**What is required:** Will you quote only the lines starting at the one that contains "as (payload & Hp & Hu)." and ending with the last line of the listing below, inclusive?

**Material provided:**
......

(* ===== verification/EditProps.v ===== *)
(** * Reading a monitor and saving it again

    What [GET /monitors/{id}] answers is accepted by [PUT /monitors/{id}], and saving it
    unchanged writes nothing: no revision is raised and no agent is sent a new configuration. *)

From S2P Require Import Prelude PyText Json Platform Models ProbeConfig ProbeConfigProps Config Domain.
From S2P Require Import Credentials Configuration Selection Effects Isolation Steps ObservationSchema.
From S2P Require Import Observations Dashboard Accounts Lifecycle WebAuthn AuthApi SessionProps Api.
From S2P Require Import EndpointProps MonitorRows Requests Responses RequestProps AuthDemo WireDemo.
Local Open Scope Z_scope.

Section Edit.
Context {CO : Coercions} {P : Platform} {IF : IsoFormat} {H : PasswordHasher} {T : TwoFactorLib}
  {L : WebAuthnLib} {CL : Collation} {D : Decoder} {CS : Columns} (settings : Settings).

(** ** The domain service *)

(** A configuration in the table that validates again: the derived ICMP timeout is in its
    range and a DNS query name has no blanks or dots at its ends. *)
Definition revalidates (m : Monitor) : Prop :=
  forall v, m_configuration m = model_dump v -> icmp_timeout_in_range v = true /\ normal_config v = true.

Lemma stored_configuration_normal m : monitor_ok m -> revalidates m ->
  serialize_probe_configuration (m_probe_type m) (m_configuration m) (Some (m_timeout_seconds m)) =
    Ok (m_configuration m) /\ exists o, m_configuration m = JObject o.
Proof.
  intros [_ [j Hj] _] Hre. apply serialize_typed in Hj as (v & Hv & Ht & Hf & Hw & Hh).
  destruct (Hre v Hv) as [Hr Hn]. rewrite Hv, <-Ht. split; [by apply serialize_model_dump; auto|].
  destruct v; eexists; reflexivity.
Qed.

Lemma unchanged_behavior db m realm target :
  monitor_ok m -> revalidates m ->
  m_realm_id m = realm_id realm -> m_archived_at m = None ->
  t_id target = m_target_id m -> t_realm_id target = realm_id realm -> t_archived_at target = None ->
  t_enabled target = true ->
  update_monitor_behavior m realm target (m_probe_type m) (m_interval_seconds m) (m_timeout_seconds m)
    (m_configuration m) db = (db, Ok m).
Proof.
  intros Hok Hre HR HA HT HTR HTA HE. destruct (stored_configuration_normal m Hok Hre) as [Hs _].
  destruct (mo_schedule m Hok) as [H1 H2].
  unfold update_monitor_behavior, _require_same_realm, _require_active, _validate_schedule, serialize,
    lift_outcome, resource_realm_id, resource_archived_at, Monitor_owned, Target_owned, Monitor_archivable,
    Target_archivable.
  mrun. cbn [existsb]. rewrite HR, HTR, HA, HTA, HE, N.eqb_refl. mrun. cbn [is_none orb negb]. mrun.
  assert ((m_interval_seconds m <? 1) = false) as -> by (apply Z.ltb_ge; lia). mrun.
  assert ((m_timeout_seconds m <? 1) || (m_interval_seconds m <=? m_timeout_seconds m) = false) as ->
    by (apply orb_false_iff; split; [apply Z.ltb_ge|apply Z.leb_gt]; lia). mrun.
  rewrite Hs. mrun. rewrite HT, !bool_decide_eq_true_2, !Z.eqb_refl by done. done.
Qed.

(** ** The message *)

(** A name and a description as the handler writes them. *)
Definition tidy (m : Monitor) : bool :=
  String.eqb (strip (m_name m)) (m_name m) && (1 <=? str_len (m_name m)) && (str_len (m_name m) <=? 200) &&
  opt_ok (fun d => negb (String.eqb d EmptyString) && String.eqb (strip d) d) (m_description m).

Definition payload_of (m : Monitor) : MonitorCreate :=
  mkMonitorCreate (m_target_id m) (m_name m) (m_description m) (m_probe_type m) (m_interval_seconds m)
    (m_timeout_seconds m) (m_configuration m).

Lemma read_monitor_printed m :
  monitor_ok m -> revalidates m -> tidy m = true -> (m_target_id m < 2 ^ 128)%N ->
  read_MonitorCreate (encode_MonitorResponse m) = Some (payload_of m).
Proof.
  intros Hok Hre Ht Hid. destruct (stored_configuration_normal m Hok Hre) as [_ [o Ho]].
  destruct (mo_schedule m Hok) as [H1 H2]. unfold tidy in Ht. destruct_andb.
  unfold read_MonitorCreate, encode_MonitorResponse, encode_base, required, field, read_description, field, j_uuid,
    read_str, read_int_from.
  cbn [app obj_get String.eqb Ascii.eqb Bool.eqb].
  rewrite (to_uuid_str _ Hid), nullable_str, lit_ProbeType_print, to_str_JString, !to_int_JInt, Ho.
  cbn [mbind option_bind read_object].
  assert ((1 <=? m_interval_seconds m) = true) as -> by (apply Z.leb_le; lia).
  assert ((1 <=? m_timeout_seconds m) = true) as -> by (apply Z.leb_le; lia).
  match goal with Ha : (1 <=? str_len _) = true, Hb : (str_len _ <=? 200) = true |- _ => rewrite Ha, Hb end.
  cbn [andb ensure mbind option_bind]. unfold payload_of. by rewrite Ho.
Qed.

(** ** The handlers *)

Lemma unchanged_description m : tidy m = true ->
  match m_description m with
  | Some d => if String.eqb d EmptyString then None else Some (strip d)
  | None => None
  end = m_description m.
Proof.
  unfold tidy. intros Ht. destruct_andb. destruct (m_description m) as [d|]; [|done]. cbn [opt_ok] in *.
  destruct_andb. rewrite negb_true_iff in *. destruct (String.eqb d EmptyString); [done|].
  f_equal. by apply String.eqb_eq.
Qed.

Lemma live_row_found {R} (realm_of : R -> uuid) (arch : R -> option Z) realm id (t : gmap uuid R) r :
  t !! id = Some r -> realm_of r = realm_id realm -> arch r = None ->
  live_row realm_of arch realm id t = Some r.
Proof. intros Hr HR HA. unfold live_row, get_row. by rewrite Hr, HR, HA, N.eqb_refl. Qed.

Lemma get_monitor_inv now id request w w' m :
  get_monitor settings now id request w = (w', Ok m) ->
  w_mon w' = w_mon w /\ exists ra, m_realm_id m = realm_id (ra_realm ra) /\ monitors (w_mon w) !! id = Some m /\
    m_archived_at m = None /\
    exists d, require_realm_permission settings now request MONITORING_READ (w_auth w) = (d, Ok ra).
Proof.
  unfold get_monitor, authorize, on_auth, zoom. rewrite bind_run.
  destruct (require_realm_permission _ _ _ _ _) as [d [ra|e]] eqn:Ha; [|done]. mrun.
  destruct (live_row _ _ _ _ _) as [x|] eqn:El; [|done]. intros [= <- <-].
  apply live_row_Some in El as (? & ? & ?). split; [done|]. exists ra. eauto.
Qed.

Lemma reachable_rows w : rtc (api_step settings) empty_world w ->
  monitor_rows_ok (w_mon w) /\ realm_closed (w_mon w).
Proof.
  intros Hreach. pose proof (reachable_moves settings w Hreach) as Hmv. split.
  - apply (monitor_rows_reachable settings). by destruct Hmv.
  - destruct Hmv as [Hm _ _]. assert (realm_closed (w_mon empty_world)) as Hrc by by split.
    induction Hm as [|x y z Hxy _ IH]; [done|]. by eapply IH, rc_step.
Qed.

(** The name of a row is not taken by another row. *)
Lemma own_name_free db id m realm : monitor_rows_ok db -> monitors db !! id = Some m -> m_realm_id m = realm ->
  exists_row (fun x => (m_realm_id x =? realm)%N && String.eqb (m_name x) (m_name m) &&
    negb (m_id x =? m_id m)%N) (monitors db) = false.
Proof.
  intros Hrows Hrow <-. apply exists_row_false. intros k x Hx. apply not_true_iff_false. intros Hb. destruct_andb.
  destruct (mr_row _ Hrows _ _ Hx) as [<- _], (mr_row _ Hrows _ _ Hrow) as [<- _].
  rewrite negb_true_iff, N.eqb_neq in *. rewrite N.eqb_eq in *. rewrite String.eqb_eq in *.
  match goal with Hne : m_id x <> m_id m |- _ => apply Hne end. by eapply (mr_name _ Hrows _ _ Hrow).
Qed.

(** C29 Saving a monitor as it was read is accepted and writes nothing to the monitoring tables:
    the row that [GET] answered is printed as a message that [PUT] reads, and the update
    returns the same row with all tables as they were, so that its revision and the desired
    configurations of its agents stay. *)
Theorem saving_unchanged_is_silent w w1 now now' request id m target d ra :
  rtc (api_step settings) empty_world w ->
  get_monitor settings now id request w = (w1, Ok m) ->
  require_realm_permission settings now' request MONITORING_MANAGE (w_auth w1) = (d, Ok ra) ->
  m_realm_id m = realm_id (ra_realm ra) ->
  targets (w_mon w) !! m_target_id m = Some target -> t_archived_at target = None -> t_enabled target = true ->
  (m_target_id m < 2 ^ 128)%N -> tidy m = true -> revalidates m ->
  exists payload, read_MonitorCreate (encode_MonitorResponse m) = Some payload /\
    update_monitor settings now' id payload request w1 = (set_w_auth d w1, Ok m).
Proof.
  intros Hreach Hget Hauth HR Htgt HTA HTE Hid Htidy Hre.
  apply get_monitor_inv in Hget as (Hmon & _ & _ & Hrow & HA & _).
  destruct (reachable_rows w Hreach) as [Hrows Hrc]. rewrite <-Hmon in *.
  destruct (mr_row _ Hrows _ _ Hrow) as [Hkey Hok].
  assert (t_realm_id target = realm_id (ra_realm ra)) as HTR.
  { destruct (rc_monitors _ Hrc _ _ Hrow) as [_ (x & Hx & HxR)]. rewrite Htgt in Hx. congruence. }
  exists (payload_of m). split; [by apply read_monitor_printed|].
  unfold update_monitor, authorize, on_auth, zoom. rewrite bind_run, Hauth. mrun.
  rewrite (live_row_found m_realm_id m_archived_at _ _ (monitors (w_mon w1)) m) by done. cbn [require_some]. mrun.
  rewrite (live_row_found t_realm_id t_archived_at _ _ (targets (w_mon w1)) target) by done. cbn [require_some]. mrun.
  cbn [payload_of mc_name mc_description mc_probe_type mc_interval_seconds mc_timeout_seconds mc_configuration].
  assert (strip (m_name m) = m_name m) as -> by (unfold tidy in Htidy; destruct_andb; by apply String.eqb_eq).
  rewrite unchanged_description by done.
  rewrite (mo_text m Hok). mrun. change (w_mon (set_w_auth d w1)) with (w_mon w1). rewrite (own_name_free _ _ _ _ Hrows Hrow HR). mrun.
  unfold monitor_errors, catch, on_mon, zoom. mrun. change (w_mon (set_w_auth d w1)) with (w_mon w1).
  rewrite unchanged_behavior by (done || by rewrite (rc_targets _ Hrc _ _ Htgt)). mrun.
  rewrite String.eqb_refl, bool_decide_eq_true_2 by done. cbn [negb orb]. mrun. by destruct w1.
Qed.
End Edit.

(** ** A TCP monitor read and saved by the user who created it *)

#[local] Existing Instance strict_coercions.
#[local] Existing Instance example_platform.
#[local] Existing Instance example_hasher.
#[local] Existing Instance example_iso.
#[local] Existing Instance example_two_factor.
#[local] Existing Instance example_webauthn.
#[local] Existing Instance example_collation.
#[local] Existing Instance example_decoder.

#[local] Instance example_columns : Columns := {|
  created_at _ _ := 0; updated_at _ _ := 0; relation_id _ k := k.1.1;
  relation_created_at _ _ := 0; relation_updated_at _ _ := 0 |}.

Module EditDemo.
Definition request : Request := AuthDemo.request "session-token".
Definition new_target : endpoint := CreateTarget 7 (mkTargetCreate "gateway" None "192.0.2.1" true).
Definition new_monitor : endpoint := CreateMonitor 8
  (mkMonitorCreate 7 "ssh" (Some "the login port") TCP 60 10 (JObject [("port", JInt 22)])).
Definition world2 : World := (serve default_settings new_target 5000000 request SystemDemo.world1).1.
Definition world3 : World := (serve default_settings new_monitor 6000000 request world2).1.

Lemma edit_reach : rtc (api_step default_settings) empty_world world3.
Proof.
  eapply rtc_r; [eapply rtc_r; [exact SystemDemo.reach1|]|].
  - exact (api_browser default_settings SystemDemo.world1 new_target 5000000 request eq_refl).
  - exact (api_browser default_settings world2 new_monitor 6000000 request eq_refl).
Qed.

Definition read := get_monitor default_settings 7000000 8 request world3.
Definition stored : json :=
  JObject [("address_family", JString "auto"); ("port", JInt 22); ("schema_version", JInt 1)].
Definition row : Monitor := mkMonitor 8 2 7 "ssh" (Some "the login port") TCP 60 10 stored true 1 None.
Definition gateway : Target := mkTarget 7 2 "gateway" None "192.0.2.1" true None.
Definition manager := require_realm_permission default_settings 8000000 request MONITORING_MANAGE (w_auth read.1).

Definition realm_of (o : outcome RealmAuthorization) : uuid :=
  match o with Ok ra => realm_id (ra_realm ra) | Err _ => 0 end.

Lemma read_row : read.2 = Ok row.
Proof. by vm_compute. Qed.
Lemma target_row : targets (w_mon world3) !! 7%N = Some gateway.
Proof. by vm_compute. Qed.
Lemma manager_realm : realm_of manager.2 = 2%N.
Proof. by vm_compute. Qed.
Lemma realm_of_run {S} (o : S * outcome RealmAuthorization) r : r <> 0%N -> realm_of o.2 = r ->
  exists ra, o = (o.1, Ok ra) /\ realm_id (ra_realm ra) = r.
Proof. destruct o as [d [ra|e]]; cbn; [by exists ra|congruence]. Qed.
Lemma authorised : exists ra, manager = (manager.1, Ok ra) /\ realm_id (ra_realm ra) = 2%N.
Proof. apply realm_of_run; [done|exact manager_realm]. Qed.
Lemma row_revalidates : revalidates row.
Proof. intros [] Hv; try discriminate Hv; done. Qed.
End EditDemo.

Lemma saving_unchanged_is_silent_witness :
  exists payload, read_MonitorCreate (encode_MonitorResponse EditDemo.row) = Some payload /\
    (update_monitor default_settings 8000000 8 payload EditDemo.request EditDemo.read.1).2 = Ok EditDemo.row.
Proof.
  destruct EditDemo.authorised as (ra & Hm & HR).
  destruct (saving_unchanged_is_silent default_settings EditDemo.world3 EditDemo.read.1 7000000 8000000
    EditDemo.request 8 EditDemo.row EditDemo.gateway EditDemo.manager.1 ra EditDemo.edit_reach
    (eq_trans (surjective_pairing EditDemo.read) (f_equal (pair EditDemo.read.1) EditDemo.read_row))
    Hm (eq_sym HR) EditDemo.target_row eq_refl eq_refl eq_refl eq_refl EditDemo.row_revalidates)
    as (payload & Hp & Hu).
  exists payload. split; [exact Hp|]. exact (f_equal snd Hu).
Defined.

......

**Solution for this exercise:**
    as (payload & Hp & Hu).
  exists payload. split; [exact Hp|]. exact (f_equal snd Hu).
Defined.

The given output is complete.